___ Information

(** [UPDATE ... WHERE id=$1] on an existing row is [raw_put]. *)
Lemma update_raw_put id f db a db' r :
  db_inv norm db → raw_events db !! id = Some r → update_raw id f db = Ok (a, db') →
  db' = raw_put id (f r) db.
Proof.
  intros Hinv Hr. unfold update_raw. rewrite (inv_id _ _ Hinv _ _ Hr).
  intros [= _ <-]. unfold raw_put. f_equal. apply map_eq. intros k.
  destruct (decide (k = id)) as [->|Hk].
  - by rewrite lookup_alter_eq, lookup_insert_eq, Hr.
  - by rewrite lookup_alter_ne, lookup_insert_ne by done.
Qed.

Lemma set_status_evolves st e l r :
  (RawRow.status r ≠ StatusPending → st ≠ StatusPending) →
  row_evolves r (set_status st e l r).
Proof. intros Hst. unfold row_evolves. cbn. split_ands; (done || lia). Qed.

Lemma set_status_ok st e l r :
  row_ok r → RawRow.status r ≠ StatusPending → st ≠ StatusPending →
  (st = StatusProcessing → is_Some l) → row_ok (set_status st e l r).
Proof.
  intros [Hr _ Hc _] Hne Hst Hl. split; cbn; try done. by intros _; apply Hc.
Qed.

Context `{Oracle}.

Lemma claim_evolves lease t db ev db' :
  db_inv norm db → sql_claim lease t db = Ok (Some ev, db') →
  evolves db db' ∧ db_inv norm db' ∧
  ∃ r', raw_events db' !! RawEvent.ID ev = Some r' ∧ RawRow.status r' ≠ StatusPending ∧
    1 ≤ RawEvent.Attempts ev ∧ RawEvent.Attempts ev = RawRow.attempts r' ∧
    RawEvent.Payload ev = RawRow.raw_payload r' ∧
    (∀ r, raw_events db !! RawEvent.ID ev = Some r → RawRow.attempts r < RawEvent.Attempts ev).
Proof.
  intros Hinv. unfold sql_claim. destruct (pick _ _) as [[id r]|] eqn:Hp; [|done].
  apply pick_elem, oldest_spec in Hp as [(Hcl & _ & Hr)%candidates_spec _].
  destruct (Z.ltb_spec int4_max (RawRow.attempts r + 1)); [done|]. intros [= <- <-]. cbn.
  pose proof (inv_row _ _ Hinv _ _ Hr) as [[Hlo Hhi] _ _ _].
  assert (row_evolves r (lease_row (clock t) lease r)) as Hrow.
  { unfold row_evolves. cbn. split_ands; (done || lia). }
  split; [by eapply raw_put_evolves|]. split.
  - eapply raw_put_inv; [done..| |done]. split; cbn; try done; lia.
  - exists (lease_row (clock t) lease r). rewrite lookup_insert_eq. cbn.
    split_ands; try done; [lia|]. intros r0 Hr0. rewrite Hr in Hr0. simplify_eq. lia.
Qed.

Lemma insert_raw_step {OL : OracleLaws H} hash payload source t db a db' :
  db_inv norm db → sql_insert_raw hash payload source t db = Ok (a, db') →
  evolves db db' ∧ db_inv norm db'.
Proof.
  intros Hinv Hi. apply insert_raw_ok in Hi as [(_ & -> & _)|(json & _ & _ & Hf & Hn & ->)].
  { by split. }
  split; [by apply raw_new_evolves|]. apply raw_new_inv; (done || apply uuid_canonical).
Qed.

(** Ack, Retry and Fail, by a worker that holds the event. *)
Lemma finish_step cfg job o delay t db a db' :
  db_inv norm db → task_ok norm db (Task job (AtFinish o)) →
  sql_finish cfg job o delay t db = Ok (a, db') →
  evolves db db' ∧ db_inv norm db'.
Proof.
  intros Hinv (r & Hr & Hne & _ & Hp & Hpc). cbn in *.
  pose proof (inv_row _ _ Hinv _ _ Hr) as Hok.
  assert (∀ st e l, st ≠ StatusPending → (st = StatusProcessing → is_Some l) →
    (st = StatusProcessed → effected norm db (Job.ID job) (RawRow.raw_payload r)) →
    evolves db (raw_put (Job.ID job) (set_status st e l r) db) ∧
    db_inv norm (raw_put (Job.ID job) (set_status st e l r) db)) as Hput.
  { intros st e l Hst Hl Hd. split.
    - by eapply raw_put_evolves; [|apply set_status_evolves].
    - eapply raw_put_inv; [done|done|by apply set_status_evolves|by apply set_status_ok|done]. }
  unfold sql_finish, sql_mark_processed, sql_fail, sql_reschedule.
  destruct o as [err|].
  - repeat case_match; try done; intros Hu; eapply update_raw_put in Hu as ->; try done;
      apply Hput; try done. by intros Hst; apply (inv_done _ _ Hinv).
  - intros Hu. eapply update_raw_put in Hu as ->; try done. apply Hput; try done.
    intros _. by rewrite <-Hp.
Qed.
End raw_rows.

______
___ Information

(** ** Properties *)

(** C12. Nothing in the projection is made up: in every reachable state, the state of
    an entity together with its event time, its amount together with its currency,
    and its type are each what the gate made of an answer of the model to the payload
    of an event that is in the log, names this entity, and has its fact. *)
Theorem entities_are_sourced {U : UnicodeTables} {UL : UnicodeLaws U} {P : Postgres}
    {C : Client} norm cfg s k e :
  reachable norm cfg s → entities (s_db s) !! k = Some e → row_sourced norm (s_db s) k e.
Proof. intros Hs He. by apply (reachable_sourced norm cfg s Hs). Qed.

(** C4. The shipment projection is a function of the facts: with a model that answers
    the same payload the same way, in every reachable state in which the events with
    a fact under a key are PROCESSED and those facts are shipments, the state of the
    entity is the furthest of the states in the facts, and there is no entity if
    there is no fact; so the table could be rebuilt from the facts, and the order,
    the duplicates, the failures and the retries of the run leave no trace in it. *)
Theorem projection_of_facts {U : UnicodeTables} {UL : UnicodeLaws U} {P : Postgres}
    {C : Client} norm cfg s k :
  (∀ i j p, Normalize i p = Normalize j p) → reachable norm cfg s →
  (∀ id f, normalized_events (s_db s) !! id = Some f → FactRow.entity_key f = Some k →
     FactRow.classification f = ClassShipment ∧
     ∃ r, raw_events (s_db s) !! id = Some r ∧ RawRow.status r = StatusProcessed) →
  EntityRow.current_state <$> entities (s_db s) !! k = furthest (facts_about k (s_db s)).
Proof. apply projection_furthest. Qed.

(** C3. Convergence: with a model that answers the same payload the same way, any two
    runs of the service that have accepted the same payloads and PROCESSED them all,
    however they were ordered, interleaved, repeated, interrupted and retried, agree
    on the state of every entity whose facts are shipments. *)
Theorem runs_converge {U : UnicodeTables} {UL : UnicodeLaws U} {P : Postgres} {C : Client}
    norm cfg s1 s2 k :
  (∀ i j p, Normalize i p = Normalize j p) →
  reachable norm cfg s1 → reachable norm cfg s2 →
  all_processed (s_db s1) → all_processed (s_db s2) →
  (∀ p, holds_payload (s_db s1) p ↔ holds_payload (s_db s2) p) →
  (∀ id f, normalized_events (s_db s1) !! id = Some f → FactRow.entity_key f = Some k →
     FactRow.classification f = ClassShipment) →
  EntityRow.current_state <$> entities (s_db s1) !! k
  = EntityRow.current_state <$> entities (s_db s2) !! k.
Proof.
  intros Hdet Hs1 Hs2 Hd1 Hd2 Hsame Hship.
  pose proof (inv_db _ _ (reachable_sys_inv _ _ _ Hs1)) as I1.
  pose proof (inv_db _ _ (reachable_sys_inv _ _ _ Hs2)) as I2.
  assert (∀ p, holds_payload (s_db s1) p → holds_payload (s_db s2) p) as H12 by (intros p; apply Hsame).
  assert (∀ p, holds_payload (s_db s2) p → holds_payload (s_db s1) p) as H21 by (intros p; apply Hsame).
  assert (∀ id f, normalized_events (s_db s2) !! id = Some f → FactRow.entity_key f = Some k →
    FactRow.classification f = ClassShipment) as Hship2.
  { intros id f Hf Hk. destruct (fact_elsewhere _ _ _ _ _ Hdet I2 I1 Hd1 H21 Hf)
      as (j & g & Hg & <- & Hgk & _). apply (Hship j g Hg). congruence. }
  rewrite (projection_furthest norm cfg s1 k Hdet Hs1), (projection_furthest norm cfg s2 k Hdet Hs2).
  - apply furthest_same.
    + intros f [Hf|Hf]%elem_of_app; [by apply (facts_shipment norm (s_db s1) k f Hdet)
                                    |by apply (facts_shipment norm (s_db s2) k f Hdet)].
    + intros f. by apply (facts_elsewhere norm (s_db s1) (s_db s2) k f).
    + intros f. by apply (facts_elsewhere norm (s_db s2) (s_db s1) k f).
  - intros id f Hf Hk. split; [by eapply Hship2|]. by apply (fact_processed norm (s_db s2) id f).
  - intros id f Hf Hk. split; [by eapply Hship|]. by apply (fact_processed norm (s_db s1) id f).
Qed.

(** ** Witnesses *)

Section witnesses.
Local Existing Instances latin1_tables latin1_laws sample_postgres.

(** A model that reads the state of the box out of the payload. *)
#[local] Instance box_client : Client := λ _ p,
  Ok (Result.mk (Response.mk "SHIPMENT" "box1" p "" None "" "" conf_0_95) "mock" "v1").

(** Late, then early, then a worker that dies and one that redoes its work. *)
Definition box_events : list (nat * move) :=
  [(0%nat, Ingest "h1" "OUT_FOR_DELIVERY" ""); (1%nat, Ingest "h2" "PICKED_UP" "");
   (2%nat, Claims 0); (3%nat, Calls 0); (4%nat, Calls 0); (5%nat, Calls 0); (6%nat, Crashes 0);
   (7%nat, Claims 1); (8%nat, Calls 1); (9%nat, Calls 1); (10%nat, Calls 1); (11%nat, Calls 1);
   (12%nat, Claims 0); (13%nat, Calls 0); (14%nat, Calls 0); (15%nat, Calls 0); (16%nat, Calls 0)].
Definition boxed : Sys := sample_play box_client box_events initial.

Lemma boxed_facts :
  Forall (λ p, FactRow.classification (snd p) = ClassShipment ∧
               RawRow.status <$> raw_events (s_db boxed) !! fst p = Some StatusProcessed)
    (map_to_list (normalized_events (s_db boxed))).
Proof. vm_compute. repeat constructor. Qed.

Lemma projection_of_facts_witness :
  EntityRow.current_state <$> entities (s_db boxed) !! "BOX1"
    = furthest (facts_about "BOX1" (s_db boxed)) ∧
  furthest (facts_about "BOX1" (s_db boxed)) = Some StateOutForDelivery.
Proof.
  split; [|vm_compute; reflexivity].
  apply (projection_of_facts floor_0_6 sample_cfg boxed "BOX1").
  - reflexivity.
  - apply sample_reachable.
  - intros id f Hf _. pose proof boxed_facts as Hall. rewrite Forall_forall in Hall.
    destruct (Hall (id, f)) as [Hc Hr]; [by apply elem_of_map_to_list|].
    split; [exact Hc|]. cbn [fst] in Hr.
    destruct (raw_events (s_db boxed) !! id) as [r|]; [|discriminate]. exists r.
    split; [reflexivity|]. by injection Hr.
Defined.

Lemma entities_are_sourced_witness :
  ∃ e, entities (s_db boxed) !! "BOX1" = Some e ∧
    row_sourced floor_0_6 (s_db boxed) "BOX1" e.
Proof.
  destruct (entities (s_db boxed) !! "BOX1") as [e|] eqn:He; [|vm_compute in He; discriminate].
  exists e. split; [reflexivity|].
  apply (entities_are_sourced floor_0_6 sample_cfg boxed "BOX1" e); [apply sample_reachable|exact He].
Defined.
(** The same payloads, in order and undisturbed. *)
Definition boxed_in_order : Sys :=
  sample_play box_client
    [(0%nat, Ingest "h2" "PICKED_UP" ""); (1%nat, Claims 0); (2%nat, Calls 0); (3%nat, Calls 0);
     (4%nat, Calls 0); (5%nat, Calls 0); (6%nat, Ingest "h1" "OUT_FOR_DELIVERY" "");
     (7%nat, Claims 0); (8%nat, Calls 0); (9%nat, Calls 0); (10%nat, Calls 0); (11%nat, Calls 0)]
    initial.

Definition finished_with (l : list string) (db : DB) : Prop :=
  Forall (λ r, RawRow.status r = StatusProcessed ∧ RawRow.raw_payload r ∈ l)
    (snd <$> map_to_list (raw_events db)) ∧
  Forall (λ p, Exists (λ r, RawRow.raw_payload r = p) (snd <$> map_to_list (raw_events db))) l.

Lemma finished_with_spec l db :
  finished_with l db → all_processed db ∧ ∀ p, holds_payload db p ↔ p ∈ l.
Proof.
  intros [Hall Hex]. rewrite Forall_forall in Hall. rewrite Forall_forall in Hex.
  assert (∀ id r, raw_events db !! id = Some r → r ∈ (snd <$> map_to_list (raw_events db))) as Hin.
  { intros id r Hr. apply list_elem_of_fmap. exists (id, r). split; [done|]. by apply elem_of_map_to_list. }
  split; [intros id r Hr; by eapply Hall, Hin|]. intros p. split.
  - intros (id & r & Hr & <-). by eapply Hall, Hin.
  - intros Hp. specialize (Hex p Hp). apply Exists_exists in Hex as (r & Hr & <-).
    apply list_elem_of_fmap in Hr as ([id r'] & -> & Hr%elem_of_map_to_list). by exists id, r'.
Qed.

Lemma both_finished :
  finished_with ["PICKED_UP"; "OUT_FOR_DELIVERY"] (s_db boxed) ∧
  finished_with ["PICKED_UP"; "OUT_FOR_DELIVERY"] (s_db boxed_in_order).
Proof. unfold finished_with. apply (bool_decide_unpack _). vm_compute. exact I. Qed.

______

● Your goal
Could you copy each line in the listing above that includes the word "delay"?

● Result below
Lemma finish_step cfg job o delay t db a db' :
  sql_finish cfg job o delay t db = Ok (a, db') →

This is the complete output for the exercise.